= Description of the task =
Print the lines that run from the line with "The encoders write" to the line with "(** ** Byte order *)", keeping both end lines, exactly as they appear in the entries below, and nothing else.

BEGIN

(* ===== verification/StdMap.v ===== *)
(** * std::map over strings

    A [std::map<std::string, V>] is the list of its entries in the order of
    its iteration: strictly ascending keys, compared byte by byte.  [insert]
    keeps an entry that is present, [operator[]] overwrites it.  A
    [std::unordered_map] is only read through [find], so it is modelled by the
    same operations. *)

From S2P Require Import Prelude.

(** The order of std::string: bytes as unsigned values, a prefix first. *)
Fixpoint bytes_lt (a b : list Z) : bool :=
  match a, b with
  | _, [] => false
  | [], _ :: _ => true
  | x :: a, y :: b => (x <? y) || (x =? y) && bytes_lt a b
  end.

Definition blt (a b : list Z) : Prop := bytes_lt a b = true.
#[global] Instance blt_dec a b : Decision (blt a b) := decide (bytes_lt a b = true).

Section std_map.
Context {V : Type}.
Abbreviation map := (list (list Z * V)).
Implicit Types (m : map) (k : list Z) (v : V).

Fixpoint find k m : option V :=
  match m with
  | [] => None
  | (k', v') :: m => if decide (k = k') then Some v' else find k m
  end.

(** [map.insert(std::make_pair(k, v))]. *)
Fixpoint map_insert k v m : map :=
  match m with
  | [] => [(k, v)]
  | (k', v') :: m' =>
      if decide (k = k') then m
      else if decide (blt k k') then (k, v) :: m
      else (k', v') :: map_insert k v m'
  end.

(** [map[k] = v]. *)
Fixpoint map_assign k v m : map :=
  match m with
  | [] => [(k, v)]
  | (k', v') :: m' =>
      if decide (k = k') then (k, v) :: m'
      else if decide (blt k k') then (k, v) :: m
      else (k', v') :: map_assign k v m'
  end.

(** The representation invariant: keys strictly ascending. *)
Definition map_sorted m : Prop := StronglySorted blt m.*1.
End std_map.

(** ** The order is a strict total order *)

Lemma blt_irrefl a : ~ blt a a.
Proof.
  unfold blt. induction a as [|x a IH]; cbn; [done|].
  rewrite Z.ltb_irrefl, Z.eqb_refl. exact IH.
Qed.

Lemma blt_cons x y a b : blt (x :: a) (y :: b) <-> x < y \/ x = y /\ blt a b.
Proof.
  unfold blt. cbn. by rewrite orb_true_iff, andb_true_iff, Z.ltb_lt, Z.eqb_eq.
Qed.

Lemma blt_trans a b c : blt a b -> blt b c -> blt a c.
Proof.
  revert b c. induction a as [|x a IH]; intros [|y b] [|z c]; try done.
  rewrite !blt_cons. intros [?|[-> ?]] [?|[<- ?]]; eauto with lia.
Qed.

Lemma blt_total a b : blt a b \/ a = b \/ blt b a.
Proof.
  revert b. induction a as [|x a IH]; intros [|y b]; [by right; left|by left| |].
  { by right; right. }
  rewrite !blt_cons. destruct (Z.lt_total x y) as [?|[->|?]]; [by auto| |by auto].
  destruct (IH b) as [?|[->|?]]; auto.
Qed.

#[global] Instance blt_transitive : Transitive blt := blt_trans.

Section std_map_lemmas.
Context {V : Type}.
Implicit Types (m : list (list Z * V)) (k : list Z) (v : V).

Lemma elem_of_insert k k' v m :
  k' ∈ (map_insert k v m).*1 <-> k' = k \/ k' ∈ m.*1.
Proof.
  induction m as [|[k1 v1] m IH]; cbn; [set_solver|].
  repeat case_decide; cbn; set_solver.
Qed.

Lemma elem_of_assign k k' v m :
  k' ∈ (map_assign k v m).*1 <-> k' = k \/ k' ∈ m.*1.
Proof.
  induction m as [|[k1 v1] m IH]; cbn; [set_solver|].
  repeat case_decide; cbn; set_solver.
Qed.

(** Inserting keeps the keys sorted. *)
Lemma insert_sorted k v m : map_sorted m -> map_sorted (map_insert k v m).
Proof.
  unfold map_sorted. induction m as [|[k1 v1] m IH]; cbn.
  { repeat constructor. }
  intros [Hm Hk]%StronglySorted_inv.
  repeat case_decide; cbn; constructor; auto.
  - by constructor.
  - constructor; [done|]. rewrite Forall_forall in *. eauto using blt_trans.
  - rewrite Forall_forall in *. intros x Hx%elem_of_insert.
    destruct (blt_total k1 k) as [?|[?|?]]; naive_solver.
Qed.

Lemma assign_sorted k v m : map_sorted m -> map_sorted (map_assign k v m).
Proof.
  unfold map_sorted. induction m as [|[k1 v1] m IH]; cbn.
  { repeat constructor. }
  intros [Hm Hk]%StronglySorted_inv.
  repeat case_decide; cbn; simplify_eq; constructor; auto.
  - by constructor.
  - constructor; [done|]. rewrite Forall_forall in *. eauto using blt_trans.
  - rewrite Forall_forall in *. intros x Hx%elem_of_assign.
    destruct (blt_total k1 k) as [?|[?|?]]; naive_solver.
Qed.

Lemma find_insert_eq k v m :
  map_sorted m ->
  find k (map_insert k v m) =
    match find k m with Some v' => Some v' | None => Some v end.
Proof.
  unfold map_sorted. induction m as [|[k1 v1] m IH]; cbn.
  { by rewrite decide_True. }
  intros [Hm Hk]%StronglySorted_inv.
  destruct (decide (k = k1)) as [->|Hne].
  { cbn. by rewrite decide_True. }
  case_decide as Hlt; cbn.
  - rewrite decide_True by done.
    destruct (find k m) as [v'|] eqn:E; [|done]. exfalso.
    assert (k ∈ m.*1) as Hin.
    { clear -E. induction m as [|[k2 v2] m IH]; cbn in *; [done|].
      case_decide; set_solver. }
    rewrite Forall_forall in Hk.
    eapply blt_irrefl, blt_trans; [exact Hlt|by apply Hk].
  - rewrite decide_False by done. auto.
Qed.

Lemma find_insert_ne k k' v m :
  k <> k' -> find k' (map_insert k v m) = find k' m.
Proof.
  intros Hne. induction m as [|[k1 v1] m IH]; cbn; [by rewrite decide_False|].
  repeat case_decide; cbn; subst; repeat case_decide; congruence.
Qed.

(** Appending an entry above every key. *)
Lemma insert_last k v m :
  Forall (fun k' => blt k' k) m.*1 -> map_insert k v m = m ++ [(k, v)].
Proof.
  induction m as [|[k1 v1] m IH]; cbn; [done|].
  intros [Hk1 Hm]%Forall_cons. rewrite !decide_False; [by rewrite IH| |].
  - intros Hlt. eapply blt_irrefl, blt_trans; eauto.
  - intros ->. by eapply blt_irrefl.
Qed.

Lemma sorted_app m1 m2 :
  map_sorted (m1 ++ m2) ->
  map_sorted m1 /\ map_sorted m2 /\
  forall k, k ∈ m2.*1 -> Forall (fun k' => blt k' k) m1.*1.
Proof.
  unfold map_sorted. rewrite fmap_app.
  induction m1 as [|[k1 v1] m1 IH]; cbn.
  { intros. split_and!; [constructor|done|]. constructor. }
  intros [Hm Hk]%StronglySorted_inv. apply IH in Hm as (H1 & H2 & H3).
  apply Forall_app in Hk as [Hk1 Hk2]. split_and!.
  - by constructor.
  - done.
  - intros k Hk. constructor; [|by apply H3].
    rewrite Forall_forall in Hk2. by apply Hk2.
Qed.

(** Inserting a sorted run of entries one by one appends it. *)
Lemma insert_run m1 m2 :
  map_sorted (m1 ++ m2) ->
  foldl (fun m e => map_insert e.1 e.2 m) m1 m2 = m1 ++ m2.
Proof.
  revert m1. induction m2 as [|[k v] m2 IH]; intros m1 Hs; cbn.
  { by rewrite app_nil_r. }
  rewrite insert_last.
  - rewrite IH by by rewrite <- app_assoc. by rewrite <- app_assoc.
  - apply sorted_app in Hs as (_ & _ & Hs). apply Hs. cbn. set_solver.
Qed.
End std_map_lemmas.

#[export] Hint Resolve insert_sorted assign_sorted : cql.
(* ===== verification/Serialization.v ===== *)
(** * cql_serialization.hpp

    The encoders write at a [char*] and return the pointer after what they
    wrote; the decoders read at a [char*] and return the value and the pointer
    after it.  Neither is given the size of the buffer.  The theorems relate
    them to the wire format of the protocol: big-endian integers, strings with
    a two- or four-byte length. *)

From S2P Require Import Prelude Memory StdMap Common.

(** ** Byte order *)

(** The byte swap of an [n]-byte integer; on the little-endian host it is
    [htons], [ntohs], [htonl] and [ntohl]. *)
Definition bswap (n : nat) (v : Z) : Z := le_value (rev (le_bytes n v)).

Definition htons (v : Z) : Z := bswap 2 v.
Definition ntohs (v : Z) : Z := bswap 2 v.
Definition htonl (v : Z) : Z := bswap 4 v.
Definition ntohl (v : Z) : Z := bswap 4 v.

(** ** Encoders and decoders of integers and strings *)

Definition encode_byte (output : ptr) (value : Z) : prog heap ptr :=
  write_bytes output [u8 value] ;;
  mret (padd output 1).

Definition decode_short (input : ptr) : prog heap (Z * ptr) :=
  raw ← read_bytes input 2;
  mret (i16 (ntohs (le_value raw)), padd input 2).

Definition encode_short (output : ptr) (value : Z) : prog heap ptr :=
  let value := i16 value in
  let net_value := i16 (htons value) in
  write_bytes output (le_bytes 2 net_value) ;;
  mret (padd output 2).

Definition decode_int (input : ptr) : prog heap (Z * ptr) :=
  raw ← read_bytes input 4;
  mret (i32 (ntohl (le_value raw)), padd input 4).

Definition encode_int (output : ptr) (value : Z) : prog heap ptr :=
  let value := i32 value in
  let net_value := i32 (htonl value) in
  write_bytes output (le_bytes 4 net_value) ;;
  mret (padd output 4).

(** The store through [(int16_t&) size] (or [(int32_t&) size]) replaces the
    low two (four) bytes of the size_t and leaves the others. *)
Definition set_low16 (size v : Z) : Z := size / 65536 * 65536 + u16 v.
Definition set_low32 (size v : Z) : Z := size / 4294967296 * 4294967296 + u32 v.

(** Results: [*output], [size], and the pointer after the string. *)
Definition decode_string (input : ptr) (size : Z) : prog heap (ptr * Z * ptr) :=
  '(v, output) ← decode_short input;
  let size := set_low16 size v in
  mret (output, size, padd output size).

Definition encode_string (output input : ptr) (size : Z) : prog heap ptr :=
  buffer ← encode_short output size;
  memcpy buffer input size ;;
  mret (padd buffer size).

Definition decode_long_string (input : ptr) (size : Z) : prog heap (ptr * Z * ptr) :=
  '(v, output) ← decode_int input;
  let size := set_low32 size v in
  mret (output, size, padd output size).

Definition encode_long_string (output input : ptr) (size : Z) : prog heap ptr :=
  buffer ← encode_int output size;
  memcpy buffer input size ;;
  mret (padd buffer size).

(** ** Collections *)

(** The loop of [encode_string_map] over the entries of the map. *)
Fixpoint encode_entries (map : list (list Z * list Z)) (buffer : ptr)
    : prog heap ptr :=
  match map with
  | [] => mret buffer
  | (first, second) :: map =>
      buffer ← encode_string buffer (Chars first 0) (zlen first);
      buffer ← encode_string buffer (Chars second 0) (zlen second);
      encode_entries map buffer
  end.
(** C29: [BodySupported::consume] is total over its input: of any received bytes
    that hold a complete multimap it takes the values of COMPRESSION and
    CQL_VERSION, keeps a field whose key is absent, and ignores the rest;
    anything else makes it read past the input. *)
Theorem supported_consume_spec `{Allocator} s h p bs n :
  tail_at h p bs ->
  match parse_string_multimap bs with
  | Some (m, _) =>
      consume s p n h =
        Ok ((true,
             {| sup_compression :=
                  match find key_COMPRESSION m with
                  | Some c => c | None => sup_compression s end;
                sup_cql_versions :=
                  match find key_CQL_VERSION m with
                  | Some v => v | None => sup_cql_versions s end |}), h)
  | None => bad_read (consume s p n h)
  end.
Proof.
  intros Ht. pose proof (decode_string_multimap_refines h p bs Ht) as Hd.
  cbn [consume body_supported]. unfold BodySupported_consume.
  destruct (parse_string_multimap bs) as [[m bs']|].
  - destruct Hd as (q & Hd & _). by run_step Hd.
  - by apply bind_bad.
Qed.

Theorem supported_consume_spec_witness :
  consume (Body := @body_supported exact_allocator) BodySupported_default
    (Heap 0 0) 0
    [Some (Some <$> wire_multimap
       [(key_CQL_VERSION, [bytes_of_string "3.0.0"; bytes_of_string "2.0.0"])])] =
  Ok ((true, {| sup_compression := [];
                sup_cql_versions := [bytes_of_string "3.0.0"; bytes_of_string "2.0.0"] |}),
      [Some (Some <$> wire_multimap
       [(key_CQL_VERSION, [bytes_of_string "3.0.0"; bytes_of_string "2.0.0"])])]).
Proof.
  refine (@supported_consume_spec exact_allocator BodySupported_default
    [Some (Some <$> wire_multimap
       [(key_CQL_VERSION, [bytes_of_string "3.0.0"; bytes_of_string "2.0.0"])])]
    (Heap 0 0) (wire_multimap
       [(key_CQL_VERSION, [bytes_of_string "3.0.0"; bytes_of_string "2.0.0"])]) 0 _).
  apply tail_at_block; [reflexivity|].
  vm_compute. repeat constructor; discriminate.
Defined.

END

= Task response =
    The encoders write at a [char*] and return the pointer after what they
    wrote; the decoders read at a [char*] and return the value and the pointer
    after it.  Neither is given the size of the buffer.  The theorems relate
    them to the wire format of the protocol: big-endian integers, strings with
    a two- or four-byte length. *)

From S2P Require Import Prelude Memory StdMap Common.

(** ** Byte order *)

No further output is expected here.